======== THE RECORDS ========

(* ===== verification/Tracer.v ===== *)
(** The JavaScript tracer that the node runs over a simulated validation
    ([crates/contracts/src/tracer.rs], [JS_TRACER]): its state, its handlers and
    what its result says about the execution it watched.  A handler that throws
    ends the trace with an error, so the handlers are computations that fail; the
    objects the node hands to them are records of what their methods return.  An
    address is kept as a number where the tracer uses its hexadecimal text as a
    key, and byte strings where the frame that is read back has byte strings. *)

From Stdlib Require Import Ascii.
From stdpp Require Import pretty.
From S2P Require Import Prelude Primitives Errors AbiStd HexStd Gas Reputation Mempool.
From S2P Require Import MemoryStore EntryPoint Fixture Simulation Trace.

(** ** JavaScript numbers and texts *)
(** an integer as a double: 53 significant bits, ties to even *)
Definition round_half_even (a b : Z) : Z :=
  let q := a / b in
  let r := 2 * (a mod b) in
  if bool_decide (r < b) then q
  else if bool_decide (b < r) then q + 1
  else if Z.even q then q else q + 1.
Definition js_number (z : Z) : Z :=
  let e := Z.log2 (Z.abs z) - 52 in
  if bool_decide (e ≤ 0) then z
  else Z.sgn z * (round_half_even (Z.abs z) (2 ^ e) * 2 ^ e).

(** [toString(16)] of a 256-bit word *)
Fixpoint strip_zeros (s : string) : string :=
  match s with
  | String "0" s' => match s' with EmptyString => s | _ => strip_zeros s' end
  | _ => s
  end.
Definition to_string16 (z : Z) : string := strip_zeros (to_hex (Z_to_be 32 z)).

(** ** The regular expressions of the tracer *)
Definition is_digit (c : ascii) : bool :=
  let n := N_of_ascii c in bool_decide (48 ≤ n ≤ 57)%N.
Definition is_word_char (c : ascii) : bool :=
  let n := N_of_ascii c in
  bool_decide (48 ≤ n ≤ 57)%N || bool_decide (65 ≤ n ≤ 90)%N
  || bool_decide (97 ≤ n ≤ 122)%N || bool_decide (n = 95)%N.
Fixpoint all_chars (p : ascii → bool) (s : string) : bool :=
  match s with EmptyString => true | String c s => p c && all_chars p s end.
(** [p+] *)
Definition one_or_more (p : ascii → bool) (s : string) : bool :=
  negb (bool_decide (s = ""%string)) && all_chars p s.
Definition starts_with (s p : string) : bool := String.prefix p s.
(** [^p\d+$] *)
Definition numbered (p s : string) : bool :=
  starts_with s p &&
  one_or_more is_digit (String.substring (String.length p) (String.length s - String.length p) s).

Definition plain_unimportant : list string :=
  [ "POP"; "ADD"; "SUB"; "MUL"; "DIV"; "EQ"; "LT"; "LTE"; "GT"; "GTE"; "SGT"; "SGTE"; "SLT";
    "SHL"; "SHR"; "AND"; "OR"; "NOT"; "ISZERO" ]%string.
Definition unimportant (opcode : string) : bool :=
  numbered "DUP" opcode || numbered "PUSH" opcode || numbered "SWAP" opcode ||
  bool_decide (opcode ∈ plain_unimportant).
(** ** The setters of [UserOperationSigned] *)
Section setters.
Implicit Types uo : UserOperationSigned.
Definition set_fields (sender : Address) (nonce : U256) (init_code call_data : bytes)
    (call_gas_limit verification_gas_limit pre_verification_gas max_fee_per_gas
     max_priority_fee_per_gas : U256) (paymaster_and_data : bytes) uo : UserOperationSigned := {|
  uo_sender := sender; uo_nonce := nonce; uo_init_code := init_code; uo_call_data := call_data;
  uo_call_gas_limit := call_gas_limit; uo_verification_gas_limit := verification_gas_limit;
  uo_pre_verification_gas := pre_verification_gas; uo_max_fee_per_gas := max_fee_per_gas;
  uo_max_priority_fee_per_gas := max_priority_fee_per_gas;
  uo_paymaster_and_data := paymaster_and_data; uo_signature := uo.(uo_signature) |}.
Definition set_sender (x : Address) uo := set_fields x uo.(uo_nonce) uo.(uo_init_code) uo.(uo_call_data)
  uo.(uo_call_gas_limit) uo.(uo_verification_gas_limit) uo.(uo_pre_verification_gas)
  uo.(uo_max_fee_per_gas) uo.(uo_max_priority_fee_per_gas) uo.(uo_paymaster_and_data) uo.
Definition set_nonce (x : U256) uo := set_fields uo.(uo_sender) x uo.(uo_init_code) uo.(uo_call_data)
  uo.(uo_call_gas_limit) uo.(uo_verification_gas_limit) uo.(uo_pre_verification_gas)
  uo.(uo_max_fee_per_gas) uo.(uo_max_priority_fee_per_gas) uo.(uo_paymaster_and_data) uo.
Definition set_init_code (x : bytes) uo := set_fields uo.(uo_sender) uo.(uo_nonce) x uo.(uo_call_data)
  uo.(uo_call_gas_limit) uo.(uo_verification_gas_limit) uo.(uo_pre_verification_gas)
  uo.(uo_max_fee_per_gas) uo.(uo_max_priority_fee_per_gas) uo.(uo_paymaster_and_data) uo.
Definition set_call_data (x : bytes) uo := set_fields uo.(uo_sender) uo.(uo_nonce) uo.(uo_init_code) x
  uo.(uo_call_gas_limit) uo.(uo_verification_gas_limit) uo.(uo_pre_verification_gas)
  uo.(uo_max_fee_per_gas) uo.(uo_max_priority_fee_per_gas) uo.(uo_paymaster_and_data) uo.
Definition set_call_gas_limit (x : U256) uo := set_fields uo.(uo_sender) uo.(uo_nonce)
  uo.(uo_init_code) uo.(uo_call_data) x uo.(uo_verification_gas_limit) uo.(uo_pre_verification_gas)
  uo.(uo_max_fee_per_gas) uo.(uo_max_priority_fee_per_gas) uo.(uo_paymaster_and_data) uo.
Definition set_verification_gas_limit (x : U256) uo := set_fields uo.(uo_sender) uo.(uo_nonce)
  uo.(uo_init_code) uo.(uo_call_data) uo.(uo_call_gas_limit) x uo.(uo_pre_verification_gas)
  uo.(uo_max_fee_per_gas) uo.(uo_max_priority_fee_per_gas) uo.(uo_paymaster_and_data) uo.
Definition set_pre_verification_gas (x : U256) uo := set_fields uo.(uo_sender) uo.(uo_nonce)
  uo.(uo_init_code) uo.(uo_call_data) uo.(uo_call_gas_limit) uo.(uo_verification_gas_limit) x
  uo.(uo_max_fee_per_gas) uo.(uo_max_priority_fee_per_gas) uo.(uo_paymaster_and_data) uo.
Definition set_max_fee_per_gas (x : U256) uo := set_fields uo.(uo_sender) uo.(uo_nonce)
  uo.(uo_init_code) uo.(uo_call_data) uo.(uo_call_gas_limit) uo.(uo_verification_gas_limit)
  uo.(uo_pre_verification_gas) x uo.(uo_max_priority_fee_per_gas) uo.(uo_paymaster_and_data) uo.
Definition set_max_priority_fee_per_gas (x : U256) uo := set_fields uo.(uo_sender) uo.(uo_nonce)
  uo.(uo_init_code) uo.(uo_call_data) uo.(uo_call_gas_limit) uo.(uo_verification_gas_limit)
  uo.(uo_pre_verification_gas) uo.(uo_max_fee_per_gas) x uo.(uo_paymaster_and_data) uo.
Definition set_paymaster_and_data (x : bytes) uo := set_fields uo.(uo_sender) uo.(uo_nonce)
  uo.(uo_init_code) uo.(uo_call_data) uo.(uo_call_gas_limit) uo.(uo_verification_gas_limit)
  uo.(uo_pre_verification_gas) uo.(uo_max_fee_per_gas) uo.(uo_max_priority_fee_per_gas) x uo.
End setters.

(** ** [contracts/src/utils.rs] *)
(** the operation of the generated bindings *)
Record ApiUserOperation := {
  api_sender : Address; api_nonce : U256; api_init_code : bytes; api_call_data : bytes;
  api_call_gas_limit : U256; api_verification_gas_limit : U256; api_pre_verification_gas : U256;
  api_max_fee_per_gas : U256; api_max_priority_fee_per_gas : U256;
  api_paymaster_and_data : bytes; api_signature : bytes;
}.
Definition api_of_signed (uo : UserOperationSigned) : ApiUserOperation := {|
  api_sender := uo.(uo_sender); api_nonce := uo.(uo_nonce); api_init_code := uo.(uo_init_code);
  api_call_data := uo.(uo_call_data); api_call_gas_limit := uo.(uo_call_gas_limit);
  api_verification_gas_limit := uo.(uo_verification_gas_limit);
  api_pre_verification_gas := uo.(uo_pre_verification_gas);
  api_max_fee_per_gas := uo.(uo_max_fee_per_gas);
  api_max_priority_fee_per_gas := uo.(uo_max_priority_fee_per_gas);
  api_paymaster_and_data := uo.(uo_paymaster_and_data); api_signature := uo.(uo_signature) |}.
Definition signed_of_api (uo : ApiUserOperation) : UserOperationSigned := {|
  uo_sender := uo.(api_sender); uo_nonce := uo.(api_nonce); uo_init_code := uo.(api_init_code);
  uo_call_data := uo.(api_call_data); uo_call_gas_limit := uo.(api_call_gas_limit);
  uo_verification_gas_limit := uo.(api_verification_gas_limit);
  uo_pre_verification_gas := uo.(api_pre_verification_gas);
  uo_max_fee_per_gas := uo.(api_max_fee_per_gas);
  uo_max_priority_fee_per_gas := uo.(api_max_priority_fee_per_gas);
  uo_paymaster_and_data := uo.(api_paymaster_and_data); uo_signature := uo.(api_signature) |}.

(** the calls of the contract: [handleOps], and the others *)
Inductive EntryPointCall :=
| HandleOps (ops : list ApiUserOperation) (beneficiary : Address)
| OtherCall.
Definition parse_from_input_data (decode : bytes → option EntryPointCall) (data : bytes)
  : option (list UserOperationSigned) :=
  match decode data with
  | Some (HandleOps ops _) => Some (signed_of_api <$> ops)
  | _ => None
  end.

(** ** Properties *)
Lemma api_signed uo : signed_of_api (api_of_signed uo) = uo.
Proof. by destruct uo. Qed.
Lemma signed_api a : api_of_signed (signed_of_api a) = a.
Proof. by destruct a. Qed.

(** The operations of a bundle can be read back from the transaction that carries
    them, and only from a call of [handleOps]. *)
Theorem input_data_roundtrip (encode : EntryPointCall → bytes) decode :
  (∀ c, decode (encode c) = Some c) →
  (∀ uos beneficiary,
     parse_from_input_data decode (encode (HandleOps (api_of_signed <$> uos) beneficiary)) = Some uos) ∧
  parse_from_input_data decode (encode OtherCall) = None.
Proof.
  intros Hd. split; [|unfold parse_from_input_data; by rewrite Hd].
  intros uos beneficiary. unfold parse_from_input_data. rewrite Hd. f_equal.
  rewrite <-list_fmap_compose. rewrite <-(list_fmap_id uos) at 2. apply list_fmap_ext.
  intros i uo _. apply api_signed.
Qed.

(** an operation built field by field is the operation with these fields *)
Lemma builder_sets uo base :
  base.(uo_signature) = uo.(uo_signature) →
  set_paymaster_and_data uo.(uo_paymaster_and_data)
    (set_max_priority_fee_per_gas uo.(uo_max_priority_fee_per_gas)
    (set_max_fee_per_gas uo.(uo_max_fee_per_gas)
    (set_pre_verification_gas uo.(uo_pre_verification_gas)
    (set_verification_gas_limit uo.(uo_verification_gas_limit)
    (set_call_gas_limit uo.(uo_call_gas_limit)
    (set_call_data uo.(uo_call_data)
    (set_init_code uo.(uo_init_code)
    (set_nonce uo.(uo_nonce)
    (set_sender uo.(uo_sender) base))))))))) = uo.
Proof. destruct uo, base. simpl. by intros ->. Qed.

Lemma hash_from_slice_spec {E} src :
  uo_hash_from_slice (E:=E) src = if bool_decide (length src = 32%nat) then Ok (from_slice src) else Panic.
Proof.
  unfold uo_hash_from_slice, assign_from_slice, as_fixed_bytes. rewrite length_Z_to_be.
  by case_bool_decide.
Qed.
Lemma hash_bytes_roundtrip {E} h : is_u256 h → uo_hash_from_slice (E:=E) (as_fixed_bytes h) = Ok h.
Proof.
  intros [H1 H2]. unfold U256_MAX in H2. rewrite hash_from_slice_spec. unfold as_fixed_bytes.
  rewrite bool_decide_eq_true_2 by apply length_Z_to_be. f_equal. apply be_to_Z_to_be.
  change (8 * Z.of_nat 32) with 256. lia.
Qed.

Lemma append_assoc (s t u : string) : (s +:+ t) +:+ u = s +:+ (t +:+ u).
Proof.
  induction s as [|c s IH]; [done|]. change (String c ((s +:+ t) +:+ u) = String c (s +:+ t +:+ u)).
  by rewrite IH.
Qed.
Lemma to_hex_app a b : to_hex (a ++ b) = to_hex a +:+ to_hex b.
Proof. induction a as [|x a IH]; [done|]. cbn [app to_hex]. rewrite IH. done. Qed.
Lemma from_hex_even n s t a :
  String.length s = (2 * n)%nat → from_hex s = Some a →
  from_hex (s +:+ t) = (λ b, a ++ b) <$> from_hex t.
Proof.
  revert s a. induction n as [|n IH]; intros s a Hl Hs.
  { destruct s; [|done]. injection Hs as <-. change (EmptyString +:+ t) with t.
    by destruct (from_hex t). }
  destruct s as [|c1 [|c2 s]]; [done..|]. cbn [from_hex] in Hs |- *.
  change (String c1 (String c2 s) +:+ t) with (String c1 (String c2 (s +:+ t))). cbn [from_hex].
  destruct (hex_value c1) as [h|]; [|done]. destruct (hex_value c2) as [l|]; [|done]. cbn in Hs |- *.
  destruct (from_hex s) as [b|] eqn:Hb; [|done]. injection Hs as <-.
  change (String.append s t) with (s +:+ t).
  rewrite (IH s b) by (done || (simpl in Hl; lia)). by destruct (from_hex t).
Qed.
Lemma substring_append s t :
  String.substring (String.length s) (String.length (s +:+ t) - String.length s) (s +:+ t) = t.
Proof.
  induction s as [|c s IH]; [|exact IH]. change (EmptyString +:+ t) with t.
  cbn [String.length]. rewrite Nat.sub_0_r.
  induction t as [|c t IH]; [done|]. cbn [String.length String.substring]. by rewrite IH.
Qed.
Lemma string_length_app (s t : string) : String.length (s +:+ t) = (String.length s + String.length t)%nat.
Proof.
  induction s as [|c s IH]; [done|].
  change (Datatypes.S (String.length (s +:+ t)) = Datatypes.S (String.length s + String.length t)).
  by rewrite IH.
Qed.

Section checksum.
Context {L : TextLib} {LOk : TextLibOk L}.

(** The checksummed text of a byte string still denotes the byte string: only the
    case of the digits of the address it starts with changes. *)
Theorem checksum_bytes_decode val : from_hex (strip_0x (as_checksum_bytes val)) = Some val.
Proof using LOk.
  unfold as_checksum_bytes. case_bool_decide as Hlen; [|by rewrite strip_prefix, from_to_hex].
  set (a := from_slice (take 20 val)).
  assert (length (take 20 val) = 20%nat) as Ht by (rewrite length_take; lia).
  assert (is_address a) as Ha.
  { pose proof (be_to_Z_bound (take 20 val)) as Hb. rewrite Ht in Hb. exact Hb. }
  assert (address_bytes a = take 20 val) as Hab.
  { unfold a, address_bytes, from_slice. rewrite <-Ht at 1. apply Z_to_be_to_Z. }
  destruct (checksum_prefixed a) as (s & Hs & Hsl). pose proof (checksum_decodes a Ha) as Hd.
  rewrite Hs in Hd |- *. rewrite strip_prefix in Hd. rewrite append_assoc, strip_prefix.
  assert ("0x" +:+ to_hex val = ("0x" +:+ to_hex (take 20 val)) +:+ to_hex (drop 20 val)) as ->.
  { rewrite append_assoc, <-to_hex_app. by rewrite take_drop. }
  assert (String.length ("0x" +:+ to_hex (take 20 val)) = 42%nat) as H42.
  { rewrite string_length_app. change (String.length "0x") with 2%nat.
    assert (∀ b, String.length (to_hex b) = (2 * length b)%nat) as ->; [|rewrite Ht; lia].
    induction b as [|x b IH]; [done|]. cbn [to_hex String.length length]. rewrite IH. lia. }
  rewrite <-H42 at 1 2. rewrite substring_append.
  rewrite (from_hex_even 20 s _ _ Hsl Hd), from_to_hex, Hab.
  cbn. by rewrite take_drop.
Qed.

(** The stake of a mempool configuration: always a 128-bit amount; a text that is
    no number, a negative number and NaN are read as no stake at all. *)
Theorem stake_text_read s :
  0 ≤ deserialize_stringified_float s ≤ U128_MAX ∧
  (parse_f64 s = None → deserialize_stringified_float s = 0) ∧
  (parse_f64 s = Some FNan → deserialize_stringified_float s = 0) ∧
  (∀ m e, parse_f64 s = Some (FFinite m e) → m < 0 → deserialize_stringified_float s = 0).
Proof.
  unfold deserialize_stringified_float. split; [|split_and!].
  - destruct (f64_round _) as [m e|[]|]; simpl; unfold U128_MAX; lia.
  - intros ->. done.
  - intros ->. done.
  - intros m e -> Hm. cbn [default]. unfold id, mul_1e18. cbv zeta.
    assert (∀ m' e', m' ≤ 0 → as_u128 (f64_round (FFinite m' e')) = 0) as Hneg.
    { intros m' e' Hm'. unfold f64_round. case_bool_decide as He; simpl.
      - assert (0 < 2 ^ Z.max 0 e') by (apply Z.pow_pos_nonneg; lia). unfold U128_MAX. nia.
      - assert (0 < 2 ^ (- e')) by (apply Z.pow_pos_nonneg; lia).
        assert (0 < 2 ^ (1 - e')) by (apply Z.pow_pos_nonneg; lia).
        assert (0 ≤ (2 * Z.abs m' + 2 ^ (- e')) / 2 ^ (1 - e')) by (apply Z.div_pos; lia).
        assert (Z.sgn m' ≤ 0) by (destruct (Z.sgn_spec m'); lia).
        unfold U128_MAX. nia. }
    case_bool_decide; [apply Hneg; lia|].
    assert (0 ≤ round_half_even (Z.abs (m * 10 ^ 18)) (2 ^ (Z.log2 (Z.abs (m * 10 ^ 18)) - 52))) as Hq.
    { pose proof (round_half_even_le (Z.abs (m * 10 ^ 18)) (2 ^ (Z.log2 (Z.abs (m * 10 ^ 18)) - 52))).
      assert (0 ≤ Z.abs (m * 10 ^ 18) / 2 ^ (Z.log2 (Z.abs (m * 10 ^ 18)) - 52)); [|lia].
      apply Z.div_pos; [lia|]. apply Z.pow_pos_nonneg; lia. }
    case_bool_decide; [by rewrite bool_decide_eq_true_2|]. apply Hneg.
    rewrite (Z.sgn_neg (m * 10 ^ 18)) by lia. lia.
Qed.
End checksum.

========

* **WORK INSTRUCTIONS**
With the line holding "parse_from_input_data decode (encode OtherCall)" as the first and the line holding "base.(uo_signature) = uo.(uo_signature) →" as the last, set down that range of the entries above exactly, and nothing else.

* **RESULT FOR THIS TASK**
  parse_from_input_data decode (encode OtherCall) = None.
Proof.
  intros Hd. split; [|unfold parse_from_input_data; by rewrite Hd].
  intros uos beneficiary. unfold parse_from_input_data. rewrite Hd. f_equal.
  rewrite <-list_fmap_compose. rewrite <-(list_fmap_id uos) at 2. apply list_fmap_ext.
  intros i uo _. apply api_signed.
Qed.

(** an operation built field by field is the operation with these fields *)
Lemma builder_sets uo base :
  base.(uo_signature) = uo.(uo_signature) →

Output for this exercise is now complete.